Was mich eher aufregt ist wenn es z.B. Sekten gibt wo man sagt wir lehnen alles ab was mit Gesundheitswesen zu tun hat. Oder wenn Mütter mit ihren Kindern zu Masernpartys geht nach dem Motto ich lasse mein Kind lieber sterben als es impfen zu lassen. Teilweise sind auch Homöopathen gegen das Impfen.  (Rolf Kron Homöopath und Johann Loibner: weststeirischer _Arzt_ und Homöopath udgl..). 
Nun bei Hart aber Fair hat man zu den Themen schon diskutiert. (21.03.2015) In solchen Sendungen  ist auch sehr oft die vegane Ernährung Thema das hört sich dann in den Medien wie eine Predigt an fast wie >  ihr müsst nun auch abschwören und Euch vegan   .. natürlich sagt da Niemand OK das fehlen der Vitamin B12 könnte dann Probleme machen. 
Es ist halt allgemein schon ein sehr heisses Thema  -  vor allem wen man es einmal umfänglich sieht. Mir wurde auch einmal  geraden mit meiner Hauterkrankung  zu einem Homöopathen zu gehen. Mein Pech die Hauterkrankung war nach einem Jahr wieder da (neuer Schub). Ähnlich bei der  sinusitis maxillaris ob man sich plötzlich geheilt sieht weil ein Arzt sich einmal richtig Zeit genommen hat und auch etwas verschrieben hat....? 
Gruss StefanD.

----------


## josie

Hallo!  

> Allerdings wenn ein Kind schwer krank ist sollte sich schon ein Arzt darum kümmern

 Daß sich ein Arzt drum kümmern sollte, ist auf jeden Fall der richtige Weg, aber es gibt ja auch homöop. arbeitende Ärzte und wenn ein Kind/oder Erwachsener durch angebliches Placebo gesund wird, dann ist das Ziel erreicht und wir sind wieder am Anfang:  

> Ich bin der Meinung das Jeder sollte  nach seiner Facon selig werden

----------


## StefanD.

Hallo Josie, 
ich meinte eigentlich als Beispiel solche Erkrankungen damit.
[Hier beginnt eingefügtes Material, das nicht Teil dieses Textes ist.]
(** A lease-guarded write: the row with the identifier and the token is changed,
    and the answer says whether the caller still owns it. *)
Lemma leaseWrite_run fr id tok set db :
  NoDup (we_ID <$> events db) -> (forall e, we_ID (set db e) = we_ID e) ->
  run (leaseWrite fr id tok set) db =
    ((updateEvents fr (leaseIs id tok) (set db) db).1,
     match findEvent id db with
     | None => Err ErrWebhookEventNotFound
     | Some e => if bool_decide (LeaseToken e = Some tok) then Ok tt
                 else Err ErrWebhookEventLeaseLost
     end).
Proof.
  intros Hnd Hid. unfold leaseWrite. rewrite run_Exec.
  destruct (updateEvents fr (leaseIs id tok) (set db) db) as [db1 r] eqn:Eu.
  assert (Hdb1 : db1 = (updateEvents fr (leaseIs id tok) (set db) db).1) by (by rewrite Eu).
  destruct r as [rows|e]; [|discriminate Eu]. cbn [fst snd].
  unfold checkWebhookEventLeaseResult. destruct (0 <? rows) eqn:E.
  - rewrite run_Ret. f_equal. apply Z.ltb_lt in E.
    assert (exists e, e ∈ events db /\ leaseIs id tok e = true) as (e & He & Hl).
    { unfold updateEvents in Eu. simplify_eq.
      destruct (filter _ (events db)) as [|e l] eqn:Ef; [cbn in E; lia|].
      assert (Hin : e ∈ e :: l) by (by left). rewrite <- Ef in Hin.
      apply list_elem_of_filter in Hin as [Hp He]. exists e. split; [done|].
      apply Is_true_true in Hp. by apply andb_true_iff in Hp as [? _]. }
    unfold leaseIs in Hl. reflect_guards. rewrite (findEvent_elem db id e); try done.
    by rewrite bool_decide_true.
  - rewrite run_Exec, run_Ret. cbn [fst snd]. f_equal. rewrite Hdb1, findEvent_update by done.
    destruct (findEvent id db) as [e|] eqn:Ef; cbn [option_map]; [|done].
    apply findEvent_Some in Ef as [He Hi]. apply Z.ltb_ge in E.
    destruct (leaseIs id tok e) eqn:El; [|done].
    rewrite (updateEvents_zero fr (leaseIs id tok) (set db) db); try done.
    rewrite Eu. cbn. f_equal. unfold updateEvents in Eu. simplify_eq. lia.
Qed.

(** ** Lemmas: the steps keep the invariant *)

Lemma state_known s : oneOf s WebhookEventStatesAll = true -> s ∈ WebhookEventStatesAll.
Proof. apply oneOf_elem. Qed.

Lemma reopen_rowOk payload receivedAt now e : rowOk (reopenSet payload receivedAt now e).
Proof. by split; cbn; try done; apply state_known. Qed.

Lemma terminate_rowOk reason db e : rowOk e -> rowOk (terminateSet reason db e).
Proof. intros [_ Ha _ _ _]. by split; cbn; try done; apply state_known. Qed.

Lemma claim_rowOk owner tok d now clk e :
  rowOk e -> Attempts e < MaxWebhookEventAttempts -> rowOk (claimSet owner tok d now clk e).
Proof.
  intros [_ Ha _ _ _] Hlt. split; cbn; try done; try (apply state_known; done); [lia|].
  intros _. split; [lia|]. by split.
Qed.

Lemma heartbeat_rowOk dur db e : rowOk e -> rowOk (heartbeatSet dur db e).
Proof.
  intros [Hs Ha Hp Hr Hq]. split; cbn; auto. intros H. destruct (Hq H) as (? & ? & ?). by split.
Qed.

Lemma completed_rowOk db e : rowOk e -> rowOk (completedSet db e).
Proof. intros [_ Ha _ _ _]. by split; cbn; try done; apply state_known. Qed.

Lemma failed_rowOk msg ra db e :
  rowOk e -> (ra <> None -> Attempts e < MaxWebhookEventAttempts) -> rowOk (failedSet msg ra db e).
Proof.
  intros [_ Ha _ _ _] Hr. split; cbn; try done; destruct ra; try done;
    try (apply state_known; done); by auto.
Qed.

Lemma release_rowOk db e : rowOk e -> rowOk (releaseSet db e).
Proof.
  intros [_ Ha _ _ _]. unfold MaxWebhookEventAttempts in Ha.
  split; cbn; try done; try (apply state_known; done); unfold MaxWebhookEventAttempts; [lia|].
  intros _. split; [lia|done].
Qed.

#[local] Hint Resolve reopen_rowOk terminate_rowOk completed_rowOk release_rowOk
  heartbeat_rowOk : schemabot.

(** A claim whose token no updated row carries afterwards stays valid. *)
Lemma claimOk_untouched fr p f db c :
  (forall e, we_ID (f e) = we_ID e) ->
  (forall e, p e = true -> LeaseToken (f e) <> LeaseToken c) ->
  claimOk db c -> claimOk (updateEvents fr p f db).1 c.
Proof.
  intros Hid Hne. apply claimOk_update; [done|]. intros e _ Hp _ Hl. by destruct (Hne e Hp).
Qed.

Lemma claimOk_token_Some db c : claimOk db c -> LeaseToken c <> None.
Proof. by intros [(tok & -> & _) _ _]. Qed.

Lemma wfSys_update fr p f s cs :
  (forall e, we_ID (f e) = we_ID e) -> (forall e, deliveryKey (f e) = deliveryKey e) ->
  (forall e, e ∈ events (inbox s) -> p e = true -> rowOk e -> rowOk (f e)) ->
  (forall c, c ∈ cs -> claimOk (inbox s) c -> claimOk (updateEvents fr p f (inbox s)).1 c) ->
  cs `sublist_of` claims s -> wfSys s ->
  wfSys {| inbox := (updateEvents fr p f (inbox s)).1; claims := cs |}.
Proof.
  intros Hid Hkey Hrow Hcl Hsub [Hi Hc Ht]. split; cbn.
  - by apply (wf_updateEvents fr).
  - intros c Hin. apply Hcl; [done|]. apply Hc. by eapply elem_of_sublist.
  - eapply sublist_NoDup; [exact Ht|]. by apply fmap_sublist.
Qed.

Lemma step_reopen fr s provider deliveryID payload receivedAt :
  wfSys s ->
  wfSys {| inbox := (run (reopenTerminalWebhookEvent fr provider deliveryID payload receivedAt)
                       (inbox s)).1;
           claims := claims s |}.
Proof.
  intros Hs. unfold reopenTerminalWebhookEvent. rewrite run_Exec, run_Ret. cbn [fst].
  apply wfSys_update; auto with schemabot.
  intros c _ Hc. apply claimOk_untouched; [done| |done]. intros e _. cbn.
  by apply not_eq_sym, (claimOk_token_Some (inbox s)).
Qed.

Lemma insert_wfInbox e db :
  we_State e = WebhookEventPending -> Attempts e = 0 -> wfInbox db ->
  wfInbox (insertEvent e db).1.
Proof.
  intros Hs Ha [Hids Hnext Hkeys Hrows]. unfold insertEvent.
  destruct (existsb _ _) eqn:E; [done|]. split; cbn.
  - rewrite fmap_app. apply NoDup_app. split; [done|]. split; [|apply NoDup_singleton].
    intros i (x & -> & Hx)%list_elem_of_fmap Hi. apply list_elem_of_singleton in Hi.
    apply Hnext in Hx. cbn in Hi. lia.
  - intros x. rewrite elem_of_app, list_elem_of_singleton. intros [Hx | ->]; cbn; [|lia].
    apply Hnext in Hx. lia.
  - rewrite fmap_app. apply NoDup_app. split; [done|]. split; [|apply NoDup_singleton].
    intros k (x & -> & Hx)%list_elem_of_fmap Hk. apply list_elem_of_singleton in Hk.
    assert (existsb (fun e' => (Provider e' == Provider e) && (DeliveryID e' == DeliveryID e))
      (events db) = true); [|congruence].
    apply existsb_elem. exists x. split; [done|]. unfold deliveryKey in Hk. cbn in Hk.
    injection Hk as -> ->. by rewrite !eqb_refl'.
  - intros x. rewrite elem_of_app, list_elem_of_singleton. intros [Hx | ->]; [by apply Hrows|].
    split; cbn; rewrite ?Hs, ?Ha; try done; by apply state_known.
Qed.

Lemma step_enqueue fr s appNow d a r p h t b :
  wfSys s ->
  wfSys {| inbox := (run (enqueueDurablePullRequest fr appNow d a r p h t b) (inbox s)).1;
           claims := claims s |}.
Proof.
  intros Hs. unfold enqueueDurablePullRequest, Create.
  destruct (d == "") eqn:Ed; [by destruct s|]. cbv zeta.
  set (row := createRow appNow (newDelivery d a r p h t b)).
  change (DeliveryID (newDelivery d a r p h t b)) with d. rewrite Ed.
  change (Event (newDelivery d a r p h t b) == "") with false.
  change (we_State row != WebhookEventPending) with false. cbn iota. rewrite run_Exec.
  assert (Hrow : we_State row = WebhookEventPending /\ Attempts row = 0) by done.
  pose proof (insert_wfInbox row (inbox s) (proj1 Hrow) (proj2 Hrow) (ws_inbox s Hs)) as Hw.
  unfold insertEvent in *. destruct (existsb _ _) eqn:E; cbn [fst snd] in *.
  - apply (step_reopen fr s), Hs.
  - rewrite run_Ret. cbn [fst]. split; cbn; [done| |apply Hs].
    intros c Hc. destruct (ws_claims s Hs c Hc) as [Ht Ha Hr]. split; [done|done|].
    intros e. cbn. rewrite elem_of_app, list_elem_of_singleton. intros [He | ->]; [by apply Hr|].
    cbn. intros _ Hn. by destruct Ht as (tok & Ht & _); rewrite Ht in Hn.
Qed.

Lemma firstClaim_elem es e : firstClaim es = Some e -> e ∈ es.
Proof.
  revert e. induction es as [|x es IH]; [done|]. cbn. intros e.
  destruct (firstClaim es) as [m|]; intros [= <-]; [|by left].
  destruct (claimsBefore x m); [by left|]. right. by apply IH.
Qed.

Lemma firstClaim_None es : firstClaim es = None -> es = [].
Proof. destruct es as [|x es]; [done|]. cbn. by destruct (firstClaim es). Qed.

(** The result of [FindNext] with valid arguments. *)
Lemma FindNext_Some fr locked owner d tok db db' c :
  FindNext fr locked owner d tok db = (db', Ok (Some c)) ->
  exists e, e ∈ events db /\ webhookClaimable db e = true /\ locked (we_ID e) = false /\
    firstClaim (filter (fun e => webhookClaimable db e && negb (locked (we_ID e))) (events db)) = Some e /\
    c = claimSet owner tok d (NOW db) (clock db) e /\
    db' = (updateEvents fr (fun e' => we_ID e' =? we_ID e)
             (claimSet owner tok d (NOW db) (clock db)) db).1.
Proof.
  unfold FindNext. destruct (owner == ""); [done|]. destruct (d <=? 0); [done|].
  destruct (firstClaim _) as [e|] eqn:E; [|done]. intros [= <- <-].
  pose proof (firstClaim_elem _ _ E) as Hin. apply list_elem_of_filter in Hin as [Hp He].
  apply Is_true_true in Hp. reflect_guards. by exists e.
Qed.

Lemma claimable_budget db e :
  rowOk e -> webhookClaimable db e = true -> Attempts e < MaxWebhookEventAttempts.
Proof.
  intros [_ _ Hp _ _] H. unfold webhookClaimable in H.
  apply orb_true_iff in H as [[H|H]%orb_true_iff|H]; reflect_guards.
  - by apply Hp.
  - by apply Z.ltb_lt.
  - by apply Z.ltb_lt.
Qed.

Lemma same_id_same_row db e e' :
  wfInbox db -> e ∈ events db -> e' ∈ events db -> we_ID e = we_ID e' -> e = e'.
Proof.
  intros Hw He He' Hid. pose proof (findEvent_elem db _ e (wf_ids _ Hw) He eq_refl) as H1.
  pose proof (findEvent_elem db _ e' (wf_ids _ Hw) He' eq_refl) as H2. congruence.
Qed.

Lemma step_claim fr s locked owner d tok c db' :
  freshToken tok s -> FindNext fr locked owner d tok (inbox s) = (db', Ok (Some c)) ->
  wfSys s -> wfSys {| inbox := db'; claims := c :: claims s |}.
Proof.
  intros (Hne & Hrows & Hcls) (e & He & Hc & _ & _ & -> & ->)%FindNext_Some Hs.
  set (f := claimSet owner tok d (NOW (inbox s)) (clock (inbox s))).
  pose proof (ws_inbox s Hs) as Hw. pose proof (wf_rows _ Hw e He) as Hrow.
  pose proof (claimable_budget _ _ Hrow Hc) as Hlt.
  assert (Hupd : wfSys {| inbox := (updateEvents fr (fun e' => we_ID e' =? we_ID e) f (inbox s)).1;
                          claims := claims s |}).
  { apply wfSys_update; try done.
    - intros e' He' Hid _. reflect_guards. apply (same_id_same_row (inbox s) e' e) in Hid; try done.
      subst e'. by apply claim_rowOk.
    - intros c Hc' Hcl. apply claimOk_untouched; try done. intros e' _. cbn.
      by apply not_eq_sym, Hcls. }
  destruct Hupd as [Hi Hcl Ht]. split; cbn [inbox claims]; [done| |].
  - intros c [->|Hc']%elem_of_cons; [|by apply Hcl]. split.
    + exists tok. done.
    + destruct Hrow as [_ Ha _ _ _]. cbn. lia.
    + rewrite events_update. intros x (x0 & -> & Hx)%list_elem_of_fmap.
      destruct (we_ID x0 =? we_ID e) eqn:E; reflect_guards.
      * rewrite (same_id_same_row _ x0 e Hw Hx He E). done.
      * intros Hid. by cbn in Hid.
  - apply NoDup_cons. split; [|done]. intros (c & Hc1 & Hc2)%list_elem_of_fmap.
    by apply (Hcls c Hc2).
Qed.
(* ===== verification/Operations.v ===== *)
(** * The apply operation store (mysqlstore/apply_operations.go)

    One row of apply_operations per deployment (and shard) of an apply.  Drivers
    claim rows in deployment order under the cutover and on-failure policies,
    write them under a lease, and cut over in the same order.  A claim is a [prog] of
    two statements, the locking SELECT and the committed write, so that the
    theorems cover what other connections commit in between; [locked] are the rows
    other transactions hold (SKIP LOCKED), [token] the fresh UUID of the lease. *)

From S2P Require Import Prelude State Sql Locks Store.

Local Open Scope string_scope.
Local Open Scope Z_scope.

(** ** States (applies.go) *)

Definition claimableApplyStates : list string :=
  [ Apply.Running; Apply.RunningDegraded; Apply.Resuming; Apply.WaitingForDeploy;
    Apply.WaitingForCutover; Apply.Recovering; "recovering_cutover"; Apply.CuttingOver;
    Apply.RevertWindow; Apply.Reverting; Apply.SkippingRevert; Apply.PreparingBranch;
    Apply.ApplyingBranchChanges; Apply.ValidatingBranch; Apply.CreatingDeployRequest;
    Apply.ValidatingDeployRequest ].

Definition terminalApplyStates : list string :=
  [ Apply.Completed; Apply.Failed; Apply.Stopped; Apply.Cancelled; Apply.Reverted ].

(** ** Creation *)

Definition insertApplyOperation (ad : ApplyOperation) (s : store) : store * res ApplyOperation :=
  let row :=
    {| op_ID := nextID s; op_ApplyID := op_ApplyID ad; op_Deployment := op_Deployment ad;
       op_OperationKey := op_OperationKey ad;
       op_OperationKind := if op_OperationKind ad == "" then ApplyOperationKindWork
                           else op_OperationKind ad;
       op_Target := op_Target ad;
       op_ExternalID := nullString (default "" (op_ExternalID ad));
       op_ExternalOperationID := nullString (default "" (op_ExternalOperationID ad));
       op_EngineResumeContext := nullString (default "" (op_EngineResumeContext ad));
       op_EngineResumeMetadata := nullString (default "" (op_EngineResumeMetadata ad));
       op_State := if op_State ad == "" then Apply.Pending else op_State ad;
       op_ErrorMessage := nullString (default "" (op_ErrorMessage ad));
       op_CutoverPolicy := if op_CutoverPolicy ad == "" then CutoverPolicyRolling
                           else op_CutoverPolicy ad;
       op_OnFailure := if op_OnFailure ad == "" then OnFailureHalt else op_OnFailure ad;
       op_Attempt := 0; op_LeaseOwner := ""; op_LeaseToken := ""; op_LeaseAcquiredAt := None;
       op_StartedAt := op_StartedAt ad; op_CompletedAt := op_CompletedAt ad;
       op_CreatedAt := now s; op_UpdatedAt := now s |} in
  if existsb (fun o => (op_ApplyID o =? op_ApplyID row) && (op_Deployment o == op_Deployment row) &&
                       (op_OperationKey o == op_OperationKey row)) (operations s)
  then (s, Err ErrApplyOperationExists)
  else ({| applies := applies s; operations := operations s ++ [row]; controls := controls s;
           tasks := tasks s; locks := locks s; nextID := nextID s + 1; now := now s |}, Ok row).

(** The store's own entry: one statement, outside any transaction. *)
Definition Insert (ad : ApplyOperation) : prog store (res Z) :=
  Exec (insertApplyOperation ad) (fun r => Ret match r with Ok row => Ok (op_ID row) | Err e => Err e end).

(** ** The write guard *)

Inductive operationWriteGuard :=
| operationGuardNone
| operationGuardApply (applyLease : ApplyLease)
| operationGuardOperation (opLease : OperationLease).

Definition operationWriteGuardFromContext (ctx : leaseCtx) : res operationWriteGuard :=
  match OperationLeaseFromContext ctx with
  | Some lease => if negb (OperationLease_Valid lease) then Err ErrApplyLeaseLost
                  else Ok (operationGuardOperation lease)
  | None =>
      match ApplyLeaseFromContext ctx with
      | Some lease => if negb (ApplyLease_Valid lease) then Err ErrApplyLeaseLost
                      else Ok (operationGuardApply lease)
      | None => Ok operationGuardNone
      end
  end.

Definition applyTokenIs (s : store) (applyID : Z) (token : string) : bool :=
  existsb (fun a => (a_ID a =? applyID) && (a_LeaseToken a == token)) (applies s).

(** [join], [predicate] and [args] of the guard, on a row. *)
Definition guardPredicate (s : store) (g : operationWriteGuard) (o : ApplyOperation) : bool :=
  match g with
  | operationGuardOperation lease => op_LeaseToken o == ol_Token lease
  | operationGuardApply lease =>
      (op_ApplyID o =? al_ApplyID lease) && applyTokenIs s (op_ApplyID o) (al_Token lease)
  | operationGuardNone => true
  end.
Wo keine Placebos mehr helfen wenn man ehrlich ist.    Wie Masern die kleine Aliana töten 
Eine ganz andere Geschichte ist eine Erkältung odgl. da kann jeder nach seiner Facon selig werden wie er / sie die im Endeffekt behandelt. 
Gruss StefanD.

----------


## josie

Hallo Stefan!
Die Problematik der Masernpartys sind mir bekannt und auch die Impfmüdigkeit, darüber kann ich nur den Kopfschütteln.  

> ich meinte eigentlich als Beispiel solche Erkrankungen damit. Wo keine Placebos mehr helfen wenn man ehrlich ist.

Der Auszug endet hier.